Although constructivism could be thought of a including two 
versions (developmental and sociocultural), these ideas are often 
directly linked to cognitive theorists such as Jean Piaget. 
DeVries (1997) recently argued that it is inaccurate to assume 
that Piaget's work only considered individualistic elements and 
outlined Piaget's lesser known social theory.
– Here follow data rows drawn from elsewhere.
(** A piece of [pipewrite] that found [p] and [i] bytes written and left [p']
    and [j] bytes written. *)
Record wrote (e : E) (addr i j : Z) (p p' : pipe) : Prop := {
  wr_wf : pipe_wf p';
  wr_unlocked : unlocked p';
  wr_same : nread p' = nread p /\ readopen p' = readopen p /\ writeopen p' = writeopen p;
  wr_queue : exists ws, queue p' = queue p ++ ws /\ Z.of_nat (length ws) = j - i /\ user_bytes e addr i ws;
}.

Definition write_ends (e : E) (addr n j : Z) (p p' : pipe) (r : progress) : Prop :=
  match r with
  | Returned v => v = j /\ (n <= j \/ uview e (u64 (addr + j)) = None) \/
                  v = -1 /\ (readopen p = 0 \/ exists e1 e2, svc_killed e1 = (Ret true, e2))
  | Asleep k => k = j /\ j < n /\ length (queue p') = 512%nat /\ readopen p <> 0
  end.

Lemma wrote_here e addr i p p' :
  pipe_wf p -> p' = set_pilock (Spinlock 0 (lk_name (pi_lock p)) None) p -> unlocked p' -> wrote e addr i i p p'.
Proof.
  intros [W1 W2 W3 W4] -> Hu. split; [done|done|done|]. exists []. split_and!; [by rewrite app_nil_r|cbn; lia|]. intros k b H. done.
Qed.

Lemma wrote_cons e addr i j p p1 p' b :
  wrote e addr (i + 1) j p1 p' -> queue p1 = queue p ++ [b] -> uview e (u64 (addr + i)) = Some b ->
  nread p1 = nread p /\ readopen p1 = readopen p /\ writeopen p1 = writeopen p -> wrote e addr i j p p'.
Proof.
  intros [A1 A2 (A3 & A4 & A5) (ws & A6 & A7 & A8)] HQ Hb (B1 & B2 & B3). split; [done|done|by rewrite A3, A4, A5|].
  exists (b :: ws). split_and!.
  - by rewrite A6, HQ, <- app_assoc.
  - cbn [length]. lia.
  - intros [|k] c Hk; cbn in Hk.
    + injection Hk as <-. rewrite <- Hb. do 2 f_equal. lia.
    + rewrite <- (A8 k c Hk). do 2 f_equal. lia.
Qed.

Lemma pipewrite_loop_run fuel pi addr n i p s :
  ps_pipe s !! pi = Some p -> pipe_wf p -> held p -> (Z.to_nat (n - i) < fuel)%nat ->
  runs (pipewrite_loop x fuel pi addr n i) s (fun r s' => exists p' j,
    ps_pipe s' = <[pi := p']> (ps_pipe s) /\ uview (ps_env s') = uview (ps_env s) /\ i <= j /\
    wrote (ps_env s) addr i j p p' /\ write_ends (ps_env s) addr n j p p' r).
Proof.
  revert s i p. induction fuel as [|fuel IH]; intros s i p Hp W Hh Hf; [lia|]. cbn [pipewrite_loop].
  destruct (Z.ltb_spec i n) as [Hi|Hi]; cbn [negb].
  2:{ eapply finish_run; [exact Hp|exact Hh|]. intros p' e' Ep Hu Hv. exists p', i. cbn [ps_pipe ps_env].
      split_and!; [done|done|lia|by apply wrote_here|]. left. split; [done|by left]. }
  apply runs_bind. eapply runs_pipe_get; [exact Hp|]. cbn beta.
  (* the readopen/killed test *)
  eapply (runs_seq _ _ _ (fun (k : bool) s1 => ps_pipe s1 = ps_pipe s /\ uview (ps_env s1) = uview (ps_env s) /\
    if k then readopen p = 0 \/ exists e1 e2, svc_killed e1 = (Ret true, e2) else readopen p <> 0)).
  { destruct (Z.eqb_spec (readopen p) 0) as [Hr|Hr]; [apply runs_ret; split_and!; [done|done|by left]|].
    apply env_killed. intros [] e' Ee Hv; (split_and!; [done|exact Hv|]); [right; by eauto|exact Hr]. }
  intros k s1 (Hp1 & Hv1 & Hk). rewrite <- Hp1 in Hp. destruct k.
  { apply runs_bind. eapply unlock_pipe_run; [exact Hp|exact Hh|]. intros p' Ep Hu. apply runs_ret. exists p', i.
    cbn [ps_pipe ps_env put]. rewrite Hp1. split_and!; [done|done|lia|by apply wrote_here|]. by right. }
  destruct (nwrite p =? u32 (nread p + PIPESIZE)) eqn:HF.
  { eapply finish_run; [exact Hp|exact Hh|]. intros p' e' Ep Hu Hv. exists p', i. cbn [ps_pipe ps_env].
    rewrite Hp1, Hv, Hv1. split_and!; [done|done|lia|by apply wrote_here|]. cbn. split_and!; [done|done| |done].
    subst p'. exact (proj1 (queue_full p W) HF). }
  apply runs_bind, runs_zoom. destruct (pe_copyin (u64 (addr + i)) (ps_env s1)) as (bs & st & e2 & Ee & Hv2 & Hbs).
  eapply runs_eq; [exact Ee|]. rewrite Hv1 in Hv2, Hbs. destruct (uview (ps_env s) (u64 (addr + i))) as [b|] eqn:Hb; [destruct Hbs as [-> ->]|subst st]; cbn [fst snd].
  2:{ cbn [Z.eqb]. eapply finish_run; [exact Hp|exact Hh|]. intros p' e' Ep Hu Hv. exists p', i. cbn [ps_pipe ps_env] in *.
      rewrite Hp1, Hv, Hv2. split_and!; [done|done|lia|by apply wrote_here|]. left. split; [done|by right]. }
  cbn [Z.eqb nth]. destruct (queue_push p b W HF) as [W' HQ].
  apply runs_bind. eapply runs_on_pipe; [exact Hp|]. apply runs_modify.
  apply runs_bind. eapply runs_on_pipe; [apply lookup_insert_eq|]. apply runs_modify.
  set (p2 := set_nwrite _ _) in *. eapply runs_mono.
  { apply (IH _ (i + 1) p2); [apply lookup_insert_eq|exact W'|exact Hh|lia]. }
  intros r s' (p' & j & C1 & C2 & C3 & C4 & C5). exists p', j. cbn [ps_pipe ps_env put] in *.
  rewrite C1, C2, !insert_insert_eq, Hp1. split_and!; [done|done|lia| |].
  - eapply wrote_cons; [|exact HQ|exact Hb|done]. destruct C4 as [D1 D2 D3 (ws & D4 & D5 & D6)]. split; [done|done|done|].
    exists ws. split_and!; [done|done|]. intros k c Hc. rewrite <- Hv2. by apply D6.
  - destruct r as [v|k]; cbn in *; [|tauto]. rewrite Hv2 in C5. tauto.
Qed.

(** The copying loop of [piperead] after [k] bytes: they were at the front of
    the queue and are now in the process's memory. *)
Record reading (e e' : E) (addr : Z) (k : nat) (p p' : pipe) (got : list Z) : Prop := {
  rg_wf : pipe_wf p';
  rg_held : held p';
  rg_same : nwrite p' = nwrite p /\ readopen p' = readopen p /\ writeopen p' = writeopen p /\ pi_lock p' = pi_lock p;
  rg_queue : queue p = got ++ queue p';
  rg_len : length got = k;
  rg_bytes : forall j b, got !! j = Some b -> uview e' (addr + Z.of_nat j) = Some b;
  rg_other : forall a, ~ (addr <= a < addr + Z.of_nat k) -> uview e' a = uview e a;
}.

(** [piperead] returned [k]: the bytes [got] were delivered in order; at most
    one more byte was taken off the queue, when the process's memory refused it. *)
Record was_read (e e' : E) (addr n k : Z) (p p' : pipe) : Prop := {
  rd_wf : pipe_wf p';
  rd_unlocked : unlocked p';
  rd_same : nwrite p' = nwrite p /\ readopen p' = readopen p /\ writeopen p' = writeopen p;
  rd_queue : exists got lost, queue p = got ++ lost ++ queue p' /\ Z.of_nat (length got) = k /\
    (forall j b, got !! j = Some b -> uview e' (addr + Z.of_nat j) = Some b) /\
    (lost = [] /\ (k = n \/ queue p' = []) \/ length lost = 1%nat /\ k < n);
  rd_other : forall a, ~ (addr <= a < addr + k) -> uview e' a = uview e a;
}.

Lemma reading_next e e1 e2 addr k p p1 got :
  reading e e1 addr k p p1 got -> (nread p1 =? nwrite p1) = false ->
  let b := nth (Z.to_nat (nread p1 mod PIPESIZE)) (pi_data p1) 0 in
  (forall a, uview e2 a = (if decide (a = addr + Z.of_nat k) then Some b else uview e1 a)) ->
  reading e e2 addr (S k) p (set_nread (u32 (nread p1 + 1)) p1) (got ++ [b]).
Proof.
  intros [A1 A2 A3 A4 A5 A6 A7] Hne b He. destruct (queue_pop p1 A1 Hne) as [W HQ]. split; try done.
  - rewrite A4, HQ. fold b. by rewrite <- app_assoc.
  - rewrite length_app. cbn. lia.
  - intros j c Hj. rewrite He. destruct (decide (j = k)) as [->|Hjk].
    + rewrite decide_True by done. rewrite lookup_app_r in Hj by lia. rewrite A5, Nat.sub_diag in Hj. cbn in Hj. congruence.
    + rewrite decide_False by lia. apply A6. assert (Hl : (j < length (got ++ [b]))%nat) by (by eapply lookup_lt_Some).
      rewrite length_app in Hl. cbn in Hl. rewrite lookup_app_l in Hj by lia. done.
  - intros a Ha. rewrite He, decide_False by lia. apply A7. lia.
Qed.

Lemma piperead_copy_run pi addr n p s :
  ps_pipe s !! pi = Some p -> pipe_wf p -> held p -> 0 <= n -> 0 <= addr -> addr + n <= 2 ^ 64 ->
  runs (piperead_copy x pi addr n) s (fun v s' => exists p',
    ps_pipe s' = <[pi := p']> (ps_pipe s) /\ was_read (ps_env s) (ps_env s') addr n v p p').
Proof.
  intros Hp W Hh Hn Ha Hmax. unfold piperead_copy.
  set (I := fun (k : nat) (s1 : pst E) => exists p1 got, ps_pipe s1 = <[pi := p1]> (ps_pipe s) /\
    reading (ps_env s) (ps_env s1) addr k p p1 got).
  eapply (runs_seq _ _ _ (fun r s1 => exists p1 got lost k, ps_pipe s1 = <[pi := p1]> (ps_pipe s) /\
    r = (if decide (k = n) then None else Some k) /\ 0 <= k <= n /\ pipe_wf p1 /\ held p1 /\
    nwrite p1 = nwrite p /\ readopen p1 = readopen p /\ writeopen p1 = writeopen p /\
    queue p = got ++ lost ++ queue p1 /\ Z.of_nat (length got) = k /\
    (forall j b, got !! j = Some b -> uview (ps_env s1) (addr + Z.of_nat j) = Some b) /\
    (lost = [] /\ (k = n \/ queue p1 = []) \/ length lost = 1%nat /\ k < n) /\
    (forall a, ~ (addr <= a < addr + k) -> uview (ps_env s1) a = uview (ps_env s) a))).
  { apply (runs_forn _ _ _ _ I).
    - exists p, []. split; [by rewrite insert_id|]. split; done.
    - intros k s1 Hk (p1 & got & Hs1 & R). pose proof R as [A1 A2 (A3a & A3b & A3c & A3d) A4 A5 A6 A7].
      assert (Hp1 : ps_pipe s1 !! pi = Some p1) by (rewrite Hs1; apply lookup_insert_eq).
      apply runs_bind. eapply runs_pipe_get; [exact Hp1|]. cbn beta. destruct (nread p1 =? nwrite p1) eqn:He.
      { apply runs_ret. exists p1, got, [], (Z.of_nat k). rewrite decide_False by lia.
        split_and!; try done; try lia; [f_equal; lia|]. left. split; [done|right]. by apply queue_empty. }
      set (b := nth _ _ 0). apply runs_bind. eapply runs_on_pipe; [exact Hp1|]. apply runs_modify.
      apply runs_bind, runs_zoom. rewrite u64_small by lia. rewrite Z.mul_1_l, Z.add_0_l.
      destruct (pe_copyout (addr + Z.of_nat k) b (ps_env s1)) as (st & e2 & Ee & HC). cbn [ps_env put].
      eapply runs_eq; [exact Ee|]. cbn [ps_pipe put]. destruct (queue_pop p1 A1 He) as [W2 HQ]. fold b in HQ.
      destruct HC as [[-> Hv]|[-> Hv]]; cbn [Z.eqb]; apply runs_ret.
      + exists (set_nread (u32 (nread p1 + 1)) p1), got, [b], (Z.of_nat k). cbn [ps_pipe ps_env].
        rewrite decide_False by lia. rewrite Hs1, insert_insert_eq, Hv. split_and!; try done; try lia.
        * by rewrite A4, HQ.
        * right. split; [done|lia].
      + exists (set_nread (u32 (nread p1 + 1)) p1), (got ++ [b]). cbn [ps_pipe ps_env].
        rewrite Hs1, insert_insert_eq. split; [done|]. by eapply reading_next.
    - intros s1 (p1 & got & Hs1 & [A1 A2 (A3a & A3b & A3c & A3d) A4 A5 A6 A7]). exists p1, got, [], n.
      rewrite decide_True by done. split_and!; try done; try lia; [left; split; [done|by left]|]. intros a Hx. apply A7. lia. }
  intros r s1 (p1 & got & lost & k & Hs1 & -> & Hk & W1 & H1 & S1 & S2 & S3 & HQ & HL & HB & HO & HV).
  assert (Ei : match (if decide (k = n) then None else Some k) with Some i => i | None => Z.max 0 n end = k).
  { case_decide; lia. }
  rewrite Ei. eapply finish_run; [by rewrite Hs1, lookup_insert_eq|exact H1|]. intros p' e' Ep Hu Hv. exists p'.
  cbn [ps_pipe ps_env]. rewrite Hs1, insert_insert_eq. split; [done|]. subst p'. destruct W1 as [W1a W1b W1c W1d].
  split; [by split|done|done| |by rewrite Hv]. exists got, lost. rewrite Hv. by split_and!.
Qed.

Definition read_ends (e e' : E) (addr n : Z) (p p' : pipe) (r : progress) : Prop :=
  match r with
  | Returned v => was_read e e' addr n v p p' \/
      v = -1 /\ queue p = [] /\ queue p' = [] /\ exists e1 e2, svc_killed e1 = (Ret true, e2)
  | Asleep _ => queue p = [] /\ queue p' = [] /\ writeopen p <> 0
  end.

Lemma piperead_from_run pi addr n p s :
  ps_pipe s !! pi = Some p -> pipe_wf p -> unlocked p -> 0 <= n -> 0 <= addr -> addr + n <= 2 ^ 64 ->
  runs (piperead_from x pi addr n) s (fun r s' => exists p',
    ps_pipe s' = <[pi := p']> (ps_pipe s) /\ pipe_wf p' /\ unlocked p' /\ read_ends (ps_env s) (ps_env s') addr n p p' r).
Proof.
  intros Hp W Hu Hn Ha Hmax. unfold piperead_from. apply runs_bind. eapply lock_pipe_run; [exact Hp|exact Hu|].
  intros p1 Ep1 Hh. apply runs_bind. eapply runs_pipe_get; [apply lookup_insert_eq|]. cbn beta.
  assert (W1 : pipe_wf p1) by (rewrite Ep1; by destruct W). assert (Q1 : queue p1 = queue p) by (by rewrite Ep1).
  assert (O1 : writeopen p1 = writeopen p) by (by rewrite Ep1).
  destruct (nread p1 =? nwrite p1) eqn:He.
  - assert (HQe : queue p1 = []) by (by apply queue_empty).
    destruct (Z.eqb_spec (writeopen p1) 0) as [Hw|Hw]; cbn [andb negb].
    + eapply runs_seq; [apply (piperead_copy_run pi addr n p1); try done; apply lookup_insert_eq|].
      intros v s' (p' & Hs' & R). mstep. exists p'. cbn [ps_pipe ps_env put] in *. rewrite Hs', insert_insert_eq.
      split_and!; [done|apply R|apply R|]. left. destruct R. subst p1. by split.
    + apply runs_bind, env_killed. intros k e' Ek Hv. cbn [ps_pipe put]. destruct k; apply runs_bind;
        (eapply unlock_pipe_run; [apply lookup_insert_eq|exact Hh|]); intros p' Ep Hu'; apply runs_ret; exists p';
        cbn [ps_pipe ps_env put]; rewrite insert_insert_eq;
        (split_and!; [done|rewrite Ep; by destruct W1|done|]); cbn; rewrite <- Q1, Ep.
      * right. split_and!; [done|done|exact HQe|by eauto].
      * split_and!; [done|exact HQe|congruence].
  - cbn [andb]. eapply runs_seq; [apply (piperead_copy_run pi addr n p1); try done; apply lookup_insert_eq|].
    intros v s' (p' & Hs' & R). mstep. exists p'. cbn [ps_pipe ps_env put] in *. rewrite Hs', insert_insert_eq.
    split_and!; [done|apply R|apply R|]. left. destruct R. subst p1. by split.
Qed.
End pieces.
As Airasian and 
Walsh (1997) reminded us, constructivism is not a theory which 
offers us an easy or direct instructional application in the 
classroom and the adoption of such a theoretical view leads to 
serious issues and problems that must be confronted by educators. 

The current interest in constructivism can also be seen as 
an integration of several different theoretical perspectives. 

For example, Herman (1995) has suggested that many of the goals 
of a constructivist approach to teaching and learning are very 
consistent with the humanistic education movement that rose to 
prominence in the 1970 's in terms of such concepts as freedom to 
learn, student-centered learning, facilitation of learning, 
search for personal meaning, and active involvement in learning. 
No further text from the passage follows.